▶ [Exercise]: Search the entries for the string "Returned" and give the number of lines that hold it, nothing more.

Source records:

Lemma deliver_ok fresh M m pool t c es j : race_ok fresh m pool → pool !! t = Some c → cb_place c = Delivering es j →
  ∃ m' c', cb_step M t m c = Some (m', c') ∧ race_ok fresh m' (<[t := c']> pool).
Proof.
  intros H E Ep. pose proof (Forall_lookup_1 _ _ _ _ (ro_pool _ _ _ H) E) as [Hb Hc]. rewrite Ep in Hc.
  destruct Hc as (Hes & Hl & Hj). unfold cb_step. rewrite Ep. cbv zeta. rewrite (wrap_small 32) by (unfold uint; lia).
  destruct (Z.ltb_spec j (Z.of_nat (length es))) as [Hlt|Hge].
  - destruct (estimator_at_some es j Hl ltac:(lia)) as [o Eo]. pose proof Eo as Eo'. unfold estimator_at in Eo'.
    cbv zeta in Eo'. rewrite (wrap_small 32) in Eo' by (unfold uint; lia). rewrite Eo'. cbn [mbind option_bind].
    assert (o < length (m_objs m))%nat as Ho.
    { rewrite Forall_forall in Hes. by apply Hes, (list_elem_of_lookup_2 _ _ _ Eo'). }
    destruct (lookup_lt_is_Some_2 (m_objs m) o Ho) as [e Ee]. rewrite Ee. cbn [mbind option_bind].
    set (start := Uint32n (S (Z.to_nat j)) (Z.of_nat (length (cb_fwd c)))).
    destruct (insertMany_sound e (cb_fwd c) start) as (e' & -> & He').
    { pose proof (mo_objs _ (ro_memory _ _ _ H)) as Ho1. by eapply Forall_lookup_1. }
    { apply (batch_ok_sublist (cb_fwd c ++ cb_todo c)); [apply sublist_inserts_r; reflexivity|done]. }
    { apply Uint32n_range. lia. }
    cbn [mbind option_bind]. eexists _, _. split; [done|]. eapply race_local; [by apply race_set_obj|done| |].
    + split; [done|]. cbn. rewrite length_insert. split; [done|]. split; [done|lia].
    + cbn. unfold will_deliver. rewrite Ep. cbn. intros o' ts _ Hts (j' & Hj' & Ej'). destruct (decide (j' = j)) as [->|].
      * left. eexists _, _. rewrite Eo in Ej'. injection Ej' as ->. split; [apply elem_of_app; right; left|done].
      * right. split; [done|]. exists j'. split; [lia|done].
  - eexists _, _. split; [done|]. eapply race_local; [done..| |]; [by split|].
    unfold will_deliver. rewrite Ep. intros o ts _ _ (j' & Hj' & _). lia.
Qed.

Lemma cb_step_ok fresh M m pool t c : race_ok fresh m pool → pool !! t = Some c → cb_place c ≠ Returned →
  ∃ m' c', cb_step M t m c = Some (m', c') ∧ race_ok fresh m' (<[t := c']> pool).
Proof.
  intros H E Hne. pose proof (Forall_lookup_1 _ _ _ _ (ro_pool _ _ _ H) E) as Hc. pose proof (ro_memory _ _ _ H) as Hm.
  destruct (cb_place c) as [|r|r|r|es j|] eqn:Ep; [| | | |by eapply deliver_ok|done].
  all: pose proof Hc as [Hb Hp]; rewrite Ep in Hp.
  2-4: destruct Hp as [Hr Htd]; destruct (at_hand_ok m c r Hm Hc Hr Htd) as (ts & rest & bf & Et & Eh & Hbf & Hts);
    unfold cb_step; rewrite Ep, Eh; cbn [mbind option_bind].
  - unfold cb_step. rewrite Ep. destruct (cb_todo c) as [|ts rest] eqn:Et.
    + eexists _, _. split; [done|]. destruct (Nat.eqb_spec (length (cb_fwd c)) 0) as [H0|H0].
      * eapply race_local; [done..| |]; [split; cbn; [by rewrite Et|done]|].
        intros o ts _ Hts. apply length_zero_iff_nil in H0. rewrite H0 in Hts. by apply not_elem_of_nil in Hts.
      * eapply race_local; [done..| |].
        { split; cbn; [by rewrite Et|]. split; [apply Hm|]. split; [apply Hm|done]. }
        intros o ts Ho Hts _. right. split; [done|]. apply estimator_at_total; [apply Hm|done].
    + destruct Hb as [_ Hb]. rewrite Forall_app, Forall_cons in Hb. destruct Hb as (_ & [Hfp _] & _).
      destruct (lookup_lt_is_Some_2 (m_bfs m) (Z.to_nat (Fingerprint ts mod 10))) as [r Er].
      { rewrite (mo_ten _ Hm). pose proof (Z.mod_pos_bound (Fingerprint ts) 10). lia. }
      rewrite Er. cbn [mbind option_bind]. eexists _, _. split; [done|]. apply (race_filtering _ _ _ _ c); try done.
      pose proof (Forall_lookup_1 _ _ _ _ (mo_bfs _ Hm) Er) as Hr.
      split; [apply Hc|]. cbn. by rewrite Et.
  - rewrite (bloom_contains_spec bf) by done. cbn [mbind option_bind]. eexists _, _. split; [done|].
    destruct (bool_decide _).
    + apply (race_filtering _ _ _ _ c); try done. by eapply next_series_ok.
    + by apply (race_filtering _ _ _ _ c).
  - eexists _, _. split; [done|]. destruct (bf_size bf <? M).
    + by apply (race_filtering _ _ _ _ c).
    + apply (race_filtering _ _ _ _ c); try done; [by eapply next_series_ok|]. intros ts'. apply next_series_fwd.
  - destruct (bloom_add_positions bf _ Hbf Hts) as (f' & isNew & -> & Hf' & _). cbn [fmap option_fmap option_map fst mbind option_bind].
    eexists _, _. split; [done|]. apply race_set_filter; [|done|done|].
    + apply (race_filtering _ _ _ _ c); try done; [by eapply next_series_ok|]. intros ts'. apply next_series_fwd.
    + intros o _. right. eexists. split; [apply list_lookup_insert_eq; by eapply lookup_lt_Some|].
      split; [apply elem_of_app; right; left|done].
Qed.

Lemma race_rotate_ok fresh m pool o e b e' : race_ok fresh m pool → m_objs m !! o = Some e →
  (b < length (e_buckets e))%nat → estimator_rotate_bucket e b = Some e' → race_ok fresh (set_obj m o e' (Rotated o b)) pool.
Proof.
  intros H Eo Hb E. apply race_set_obj; [done| |by eapply lookup_lt_Some|done].
  destruct (Forall_lookup_1 _ _ _ _ (mo_objs _ (ro_memory _ _ _ H)) Eo) as (Hf & p & A & HA).
  destruct (est_do_refines p e A (EvRotate b) HA Hf) as (e1 & E1 & Hs & H1).
  { pose proof (er_len p e A HA). cbn. lia. }
  cbn in E1. assert (e1 = e') as -> by congruence. split; [by eapply same_static_filter|by eexists _, _].
Qed.

Lemma race_step_ok cpus M s s' : 0 < M < 2 ^ 50 → race_step cpus M s s' →
  ∀ fresh, race_ok fresh s.1 s.2 → ∃ fresh', race_ok fresh' s'.1 s'.2.
Proof.
  intros HM Hs fresh H. destruct Hs as [m pool t c m' c' E Ec|m pool streams m' Hwf Hl El|m pool i Hi|m pool o e b e' Eo Hb Er]; cbn in *.
  - exists fresh. assert (cb_place c ≠ Returned) as Hr by (intros Hr; unfold cb_step in Ec; by rewrite Hr in Ec).
    destruct (cb_step_ok fresh M m pool t c H E Hr) as (m1 & c1 & E1 & H1).
    by assert (m1 = m' ∧ c1 = c') as [-> ->] by (split; congruence).
  - destruct (race_load_ok fresh cpus M streams m pool H HM Hwf Hl) as (m1 & fresh' & E1 & H1). exists fresh'.
    by assert (m1 = m') as -> by congruence.
  - exists fresh. apply race_store_filter; [done..|]. auto.
  - exists fresh. by eapply race_rotate_ok.
Qed.

(** ** What the history says of the memory *)
Definition origin (objs0 : list estimator) (o : nat) (e0 : estimator) : Prop :=
  objs0 !! o = Some e0 ∨ ∃ cpus ch ec, newEstimator cpus ch ec = Some (Ok e0).
(** The bits set in filter [r] of [n] words by the series added to it. *)
Definition added_bits (n r : nat) (hs : list happening) : gset Z :=
  ⋃ omap (λ h, match h with
               | Added _ r' ts => if decide (r' = r) then Some (positions n (Fingerprint ts) loop_indices) else None
               | _ => None
               end) hs.
Definition first_bits (filters0 : list deduplicatorBloomFilter) (r : nat) : gset Z :=
  match filters0 !! r with Some f => ones (bf_bits f) | None => ∅ end.

(** Each estimator is what its inserts and rotations make of the first or a
    created one; each filter has the bits of what was added to it. *)
Record history_ok (m0 m : memory) : Prop := {
  ho_objs : ∀ o e, m_objs m !! o = Some e →
    ∃ e0, origin (m_objs m0) o e0 ∧ est_run e0 (events_of o (m_history m)) = Some e;
  ho_events : ∀ o, (length (m_objs m) <= o)%nat → events_of o (m_history m) = [];
  ho_bits : ∀ r f, m_filters m !! r = Some f →
    ones (bf_bits f) = added_bits (length (bf_bits f)) r (m_history m) ∪ first_bits (m_filters m0) r;
  ho_added : ∀ n r, (length (m_filters m) <= r)%nat → added_bits n r (m_history m) = ∅;
  ho_filters : (length (m_filters m0) <= length (m_filters m))%nat
}.

Lemma events_of_app o hs h : events_of o (hs ++ [h]) = events_of o hs ++ events_of o [h].
Proof. apply omap_app. Qed.

Lemma added_bits_app n r hs h : added_bits n r (hs ++ [h]) = added_bits n r hs ∪ added_bits n r [h].
Proof. unfold added_bits. by rewrite omap_app, union_list_app_L. Qed.

Lemma history_set_obj m0 m o e e' h ev : history_ok m0 m → m_objs m !! o = Some e → est_do e ev = Some e' →
  (∀ o', events_of o' [h] = if decide (o = o') then [ev] else []) → (∀ n r, added_bits n r [h] = ∅) →
  history_ok m0 (set_obj m o e' h).
Proof.
  intros [Ho He Hb Ha Hf] Eo Ed Hh Hn. pose proof (lookup_lt_Some _ _ _ Eo) as Hlt.
  split; cbn [set_obj set_filter store_filter m_objs m_active m_filters m_bfs m_loader m_history]; rewrite ?length_insert; try done.
  - intros o1 e1. rewrite events_of_app, Hh. intros [(-> & -> & _)|[Hne E1]]%list_lookup_insert_Some.
    + destruct (Ho o1 e Eo) as (e0 & H0 & Hr). exists e0. split; [done|]. rewrite decide_True by done. unfold est_run in *.
      rewrite for_each_app, Hr. cbn [mbind option_bind for_each]. by rewrite Ed.
    + rewrite decide_False by done. rewrite app_nil_r. by apply Ho.
  - intros o1 Ho1. rewrite events_of_app, Hh, (He o1) by done. rewrite decide_False by lia. done.
  - intros r f Ef. rewrite added_bits_app, Hn, (right_id_L ∅ (∪)). by apply Hb.
  - intros n r Hr. rewrite added_bits_app, Hn, (right_id_L ∅ (∪)). by apply Ha.
Qed.

Lemma history_set_filter m0 m r f f' b t ts : history_ok m0 m → m_filters m !! r = Some f → bloom_ok f →
  uint 64 (Fingerprint ts) → bloom_add f (Fingerprint ts) = Some (f', b) → history_ok m0 (set_filter m r f' (Added t r ts)).
Proof.
  intros [Ho He Hb Ha Hf] Er Hok Hts E. pose proof (lookup_lt_Some _ _ _ Er) as Hlt.
  destruct (bloom_add_positions f _ Hok Hts) as (f1 & b1 & E1 & _ & Hlen & Hones & _).
  rewrite E in E1. injection E1 as <- <-.
  split; cbn [set_obj set_filter store_filter m_objs m_active m_filters m_bfs m_loader m_history]; rewrite ?length_insert; try done.
  - intros o e. rewrite events_of_app, app_nil_r. apply Ho.
  - intros o. rewrite events_of_app, app_nil_r. apply He.
  - intros r1 f1 [(-> & -> & _)|[Hne E1]]%list_lookup_insert_Some; rewrite added_bits_app; unfold added_bits at 2; cbn.
    + rewrite decide_True by done. cbn. rewrite Hones, Hlen, (Hb r1 f Er). set_solver.
    + rewrite decide_False by done. cbn. rewrite (right_id_L ∅ (∪)). by apply Hb.
  - intros n r1 Hr1. rewrite added_bits_app, (Ha n r1 Hr1). unfold added_bits. cbn. rewrite decide_False by lia. set_solver.
Qed.

Lemma new_filter_bits M : 0 < M < 2 ^ 50 → ones (bf_bits (newDeduplicatorBloomFilter M)) = ∅.
Proof. intros HM. unfold newDeduplicatorBloomFilter, newBits. apply ones_replicate. Qed.

Lemma history_store_filter m0 m M i l : history_ok m0 m → 0 < M < 2 ^ 50 → history_ok m0 (store_filter M m i l).
Proof.
  intros [Ho He Hb Ha Hf] HM. split; cbn [set_obj set_filter store_filter m_objs m_active m_filters m_bfs m_loader m_history]; rewrite ?length_app; cbn [length]; try done; [| |lia].
  - intros r f [Er|[Hr Er]]%lookup_app_Some; [by apply Hb|].
    assert (r = length (m_filters m)) as -> by (apply lookup_lt_Some in Er; cbn in Er; lia).
    rewrite Nat.sub_diag in Er. injection Er as <-. rewrite Ha by done. unfold first_bits.
    rewrite lookup_ge_None_2 by lia. rewrite new_filter_bits by done. set_solver.
  - intros n r Hr. apply Ha. lia.
Qed.

Lemma history_load cpus M streams m0 m m' : history_ok m0 m → 0 < M < 2 ^ 50 → Forall config_wf streams →
  load_step cpus M streams m = Some m' → history_ok m0 m'.
Proof.
  intros H HM Hwf. pose proof H as [Ho He Hb Ha Hf]. unfold load_step. destruct (m_loader m) as [|i].
  - destruct (match_refs_ok cpus (m_objs m) (m_active m) streams [] [] (refs_by_id (m_objs m) (m_active m)) Hwf)
      as (r & -> & Hres); [constructor|by intros ? ?; apply refs_by_id_active|]. cbn [mbind option_bind].
    destruct r as [msg|es created removed]; [by intros [= <-]|]. destruct (decide _); [by intros [= <-]|]. intros [= <-].
    destruct Hres as (new & made & -> & -> & _ & _ & _ & _ & Hmade). rewrite app_nil_l.
    split; cbn [set_obj set_filter store_filter m_objs m_active m_filters m_bfs m_loader m_history]; rewrite ?length_app; try done; [|intros; apply He; lia].
    intros o e [Eo|[Hge Eo]]%lookup_app_Some; [by apply Ho|]. exists e. rewrite (He o Hge). split; [|done].
    right. rewrite Forall_forall in Hmade. by apply Hmade, (list_elem_of_lookup_2 _ _ _ Eo).
  - intros [= <-]. destruct (_ <? _)%nat; [by apply history_store_filter|]. by split.
Qed.

Lemma history_callback M t m c m' c' m0 : history_ok m0 m → memory_ok m → callback_ok m c →
  cb_step M t m c = Some (m', c') → history_ok m0 m'.
Proof.
  intros H Hm Hc. pose proof Hc as [Hb Hp]. unfold cb_step. destruct (cb_place c) as [|r|r|r|es j|].
  - destruct (cb_todo c); [by intros [= <- <-]|]. intros (r & _ & [= <- <-])%bind_Some. done.
  - intros ([ts bf] & _ & (b & _ & [= <- <-])%bind_Some)%bind_Some. done.
  - intros ([ts bf] & _ & [= <- <-])%bind_Some. done.
  - destruct Hp as [Hr Htd]. destruct (at_hand_ok m c r Hm Hc Hr Htd) as (ts & rest & bf & _ & Eh & Hbf & Hts).
    rewrite Eh. cbn [mbind option_bind]. intros (f & Ef & [= <- <-])%bind_Some.
    destruct (bloom_add bf _) as [[f' b]|] eqn:Eb; [|done]. injection Ef as <-.
    unfold at_hand in Eh. apply bind_Some in Eh as (ts' & _ & Eh). apply bind_Some in Eh as (bf' & Er & [= -> ->]).
    by eapply history_set_filter.
  - cbv zeta. destruct (j <? _); [|by intros [= <- <-]].
    intros (o & _ & (e & Eo & (e' & Ee & [= <- <-])%bind_Some)%bind_Some)%bind_Some.
    eapply history_set_obj; [done|done|by instantiate (1 := EvInsert _ _)| |done].
    intros o'. cbn. by destruct (decide (o = o')).
  - done.
Qed.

▶ [Exercise result]: 2